Updated with a small bugfix, it wasn't working if you played legato (letting go the old note after the overlap would write $is_playing := 0, so in the second if statement that's now only written if the note_off corresponds to $last_note, which is always the last note_on received).


----------



## robgb (Jul 25, 2019)

I'm no coder, but this thread got me to thinking how nice it would be if I could make a note repeat simply on release giving me a kind of controllable pseudo-tremolo. So I wrote this very simple instrument level script:


on init
set_script_title("Repeat On Release")
end on

on release
play_note($EVENT_NOTE,$EVENT_VELOCITY,0,-1)
end on

Of course, since I have no idea what I'm doing, I found that the script works great on short notes, but it causes long notes to sustain infinitely and can only be stopped with the panic button.

Besides finding a fix for that problem, I'm wondering if there is a way to trigger this release method ONLY when a keyswitch is being held down. I hold down, say, C1 and the note repeats on release. But when I release C1, the release repeats don't happen.

Any ideas?


----------



## aaronventure (Jul 25, 2019)

robgb said:


> I'm no coder, but this thread got me to thinking how nice it would be if I could make a note repeat simply on release giving me a kind of controllable pseudo-tremolo. So I wrote this very simple instrument level script:
> 
> 
> on init
> ...



It's playing indefinitely because it doesn't receive an instruction to stop at any point. Your best bet would be to write the note id ($EVENT_ID) into a variable, so that in on_note you can check whether the note you're pressing is the same one you just released.
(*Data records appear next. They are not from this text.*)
(** * app-store-scraper: response normalisation and enrichment orchestration

    A shallow embedding of the extraction layer of the scraper (the
    operations [search], [ratings], [privacy], [app], [versionHistory] and
    [suggest]) together with the properties its specification states.

    Conventions of the embedding
    - a JS string is a [string]; its characters are the code units below 256,
      so the white space of ECMAScript that fits is 9-13, 32 and 160, and no
      string holds a lone surrogate, the one input on which
      [encodeURIComponent] throws;
    - a JS number is [NaN], an infinity, or a double that holds an integer,
      written as that integer ([Z]): [parseInt], the product in [search] and
      the comparator of the sort round as doubles do, and a number is
      printed as [String] prints it; identifiers, page numbers and page
      sizes are integers;
    - a JS object used as a map is a [gmap]; an optional field is an [option];
    - a thrown exception is the [Err] result of the computation, and [await]
      is sequencing in the [IO] monad below, which also records every HTTP
      request handed to the transport;
    - the collaborators that the repository imports but that are not part of
      the extraction layer (transport, HTML/XML/JSON parsers, schema
      validation, the catalogue lookup and the record normaliser) are the
      fields of the class [Platform]. *)

From Stdlib Require Import ZArith Ascii String List Lia.
From stdpp Require Import base option list gmap strings pretty.

Set Warnings "-register-all".

Local Open Scope Z_scope.

(** ** JavaScript primitives used by the sources *)

Module JS.

(** White space and line terminators (the class [\s], and what [trim]
    removes), restricted to code units below 256. *)
Definition is_space (a : ascii) : bool :=
  match a with
  | "009" | "010" | "011" | "012" | "013" | " " | "160" => true
  | _ => false
  end%char.

(** The class [\d]. *)
Definition is_digit (a : ascii) : bool :=
  match a with
  | "0" | "1" | "2" | "3" | "4" | "5" | "6" | "7" | "8" | "9" => true
  | _ => false
  end%char.

(** The value of a digit. *)
Definition digit_value (a : ascii) : Z := Z.of_N (N_of_ascii a) - 48.

(** [trimStart] and [trimEnd] *)
Fixpoint trimStart (s : string) : string :=
  match s with
  | String a s' => if is_space a then trimStart s' else s
  | EmptyString => EmptyString
  end.

Fixpoint trimEnd (s : string) : string :=
  match s with
  | String a s' =>
      match trimEnd s' with
      | EmptyString => if is_space a then EmptyString else String a EmptyString
      | t => String a t
      end
  | EmptyString => EmptyString
  end.

(** [String.prototype.trim] *)
Definition trim (s : string) : string := trimEnd (trimStart s).

(** Truthiness of a string: only the empty string is falsy. *)
Definition truthy (s : string) : bool :=
  match s with EmptyString => false | _ => true end.

(** Truthiness of a string that may be [undefined], and [o || d]. *)
Definition truthy_opt (o : option string) : bool :=
  match o with Some s => truthy s | None => false end.

Definition or_else (o : option string) (d : string) : string :=
  match o with
  | Some s => if truthy s then s else d
  | None => d
  end.

(** The longest prefix of digits, and what follows it. *)
Fixpoint span_digits (s : string) : string * string :=
  match s with
  | String a s' =>
      if is_digit a
      then let '(ds, rest) := span_digits s' in (String a ds, rest)
      else (EmptyString, s)
  | EmptyString => (EmptyString, EmptyString)
  end.

(** The number that a run of digits writes in base ten, after [acc]. *)
Fixpoint decimal (acc : Z) (ds : string) : Z :=
  match ds with
  | String a ds' => decimal (10 * acc + digit_value a) ds'
  | EmptyString => acc
  end.

(** A number as the sources compute with it: [NaN], an infinity, or a
    double that holds an integer, written as that integer. *)
Inductive number : Type :=
| NaN
| Num (z : Z)
| Infinity (negative : bool).

(** [Number.MAX_SAFE_INTEGER]: up to it, every integer is a double. *)
Definition MAX_SAFE_INTEGER : Z := 2 ^ 53 - 1.

(** The double nearest to the integer [z >= 0], as an integer: the 53
    leading bits of [z] are kept, and what is dropped rounds them to
    nearest, a tie to the even one. *)
Definition round_to_double (z : Z) : Z :=
  let excess := Z.log2 z - 52 in
  if excess <=? 0 then z
  else
    let kept := Z.shiftr z excess in
    let dropped := Z.land z (Z.ones excess) in
    let half := Z.shiftl 1 (excess - 1) in
    let kept := if (half <? dropped) || ((dropped =? half) && Z.odd kept)
                then kept + 1 else kept in
    Z.shiftl kept excess.

(** The number value of the mathematical integer [z]: the nearest double,
    an infinity when that needs an exponent above 1023. *)
Definition of_integer (z : Z) : number :=
  let m := round_to_double (Z.abs z) in
  if 1023 <? Z.log2 m then Infinity (z <? 0)
  else Num (if z <? 0 then - m else m).

(** [a * b] on doubles that hold integers. *)
Definition mul (a b : Z) : number := of_integer (a * b).

(** [parseInt(s, 10)]: leading white space is skipped, one sign is read,
    then the longest run of digits, whose value is rounded to a double; no
    digit gives [NaN]. *)
Definition parseInt (s : string) : number :=
  let s1 := trimStart s in
  let '(negative, s2) :=
    match s1 with
    | String "-" r => (true, r)
    | String "+" r => (false, r)
    | _ => (false, s1)
    end%char in
  match span_digits s2 with
  | (EmptyString, _) => NaN
  | (ds, _) => of_integer (if negative then - decimal 0 ds else decimal 0 ds)
  end.

(** The decimal numeral [c] reads back as the double [x]. *)
Definition reads_as (c x : Z) : bool :=
  match of_integer c with
  | Num y => y =? x
  | _ => false
  end.

(** The numeral that [String(x)] writes for a double [x > 0] of [d] digits
    that holds an integer: the one with the fewest significant digits that
    reads back as [x] and, of these, the nearest to [x] (the one whose last
    significant digit is even when two are as near). With [k] significant
    digits the numerals next to [x] are [lo] and [hi]. *)
Fixpoint shortest (x d : Z) (fuel : nat) (k : Z) : Z :=
  match fuel with
  | S fuel' =>
      let p := 10 ^ (d - k) in
      let lo := x / p * p in
      let hi := lo + p in
      match reads_as lo x, reads_as hi x with
      | true, true =>
          if x - lo <? hi - x then lo
          else if hi - x <? x - lo then hi
          else if Z.even (x / p) then lo else hi
      | true, false => lo
      | false, true => hi
      | false, false => shortest x d fuel' (k + 1)
      end
  | O => x
  end.

(** A numeral without its trailing zeros. *)
Fixpoint strip_zeros (s : string) : string :=
  match s with
  | String a s' =>
      match strip_zeros s' with
      | EmptyString => if Ascii.eqb a "0" then EmptyString else String a EmptyString
      | t => String a t
      end
  | EmptyString => EmptyString
  end.

(** The exponential notation of an integer of more than 21 digits. *)
Definition exponential (c : Z) : string :=
  let e := pretty (Z.of_nat (String.length (pretty c)) - 1) in
  match strip_zeros (pretty c) with
  | String a EmptyString => String a ("e+" +:+ e)
  | String a rest => String a ("." +:+ rest +:+ "e+" +:+ e)
  | EmptyString => EmptyString
  end.

(** [String(v)], and [v] inside a template literal. An integer that is
    exact as a double is written in full; a larger one with the fewest
    digits that read back as it, in exponential notation from [1e+21] on. *)
Definition ToString (v : number) : string :=
  match v with
  | NaN => "NaN"
  | Infinity negative => if negative then "-Infinity" else "Infinity"
  | Num z =>
      if Z.abs z <=? MAX_SAFE_INTEGER then pretty z
      else
        let x := Z.abs z in
        let d := Z.of_nat (String.length (pretty x)) in
        let c := shortest x d (Z.to_nat d) 1 in
        (if z <? 0 then "-" else "") +:+ (if c <? 10 ^ 21 then pretty c else exponential c)
  end.

(** [s.match(/\d+/)]: the leftmost longest run of digits, if any. *)
Fixpoint match_digits (s : string) : option string :=
  match s with
  | String a s' =>
      if is_digit a then Some (fst (span_digits s)) else match_digits s'
  | EmptyString => None
  end.

(** [s.toLowerCase()] on code units below 256. *)
Definition lower_char (a : ascii) : ascii :=
  let n := N_of_ascii a in
  if ((65 <=? n) && (n <=? 90) || (192 <=? n) && (n <=? 222) && negb (n =? 215))%N
  then ascii_of_N (n + 32)
  else a.

Fixpoint toLowerCase (s : string) : string :=
  match s with
  | String a s' => String (lower_char a) (toLowerCase s')
  | EmptyString => EmptyString
  end.

(** [s.startsWith(p)] *)
Fixpoint startsWith (p s : string) : bool :=
  match p, s with
  | EmptyString, _ => true
  | String a p', String b s' => if Ascii.eqb a b then startsWith p' s' else false
  | String _ _, EmptyString => false
  end.

(** [s.includes(p)] *)
Fixpoint includes (p s : string) : bool :=
  startsWith p s ||
  match s with
  | String _ s' => includes p s'
  | EmptyString => false
  end.

(** [s.split(c)] for a one-character separator. *)
Fixpoint split_char (c : ascii) (s : string) : list string :=
  match s with
  | String a s' =>
      if Ascii.eqb a c then EmptyString :: split_char c s'
      else match split_char c s' with
           | t :: ts => String a t :: ts
           | [] => [String a EmptyString]
           end
  | EmptyString => [EmptyString]
  end.

(** [s.split(/\s+/)]: [inrun] tells that the previous character was white
    space, so the run it belongs to has already closed a piece. *)
Fixpoint split_spaces_go (inrun : bool) (s : string) : list string :=
  match s with
  | String a s' =>
      if is_space a
      then if inrun then split_spaces_go true s'
           else EmptyString :: split_spaces_go true s'
      else match split_spaces_go false s' with
           | t :: ts => String a t :: ts
           | [] => [String a EmptyString]
           end
  | EmptyString => [EmptyString]
  end.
It would then send a note_off, (preferably) wait a couple ms (you could do some randomization here otherwise the two samples will sound exactly as if you just took the audio files and set them right near each other), and play the note normally. Don't forget ignore_event. 

As for your keyswitch, just do an if check with %KEY_DOWN[$EVENT_NOTE]. Write your note number in there, or declare a value_edit control so you can drag to choose the keyswitch and then check against that. 

So your workflow would be, I guess, play a note, hit your enable_release_retrigger keyswitch, do your release stuff, and then let go of your keyswitch while a note is still playing so on_release doesn't trigger your play_note and actually releases your note. 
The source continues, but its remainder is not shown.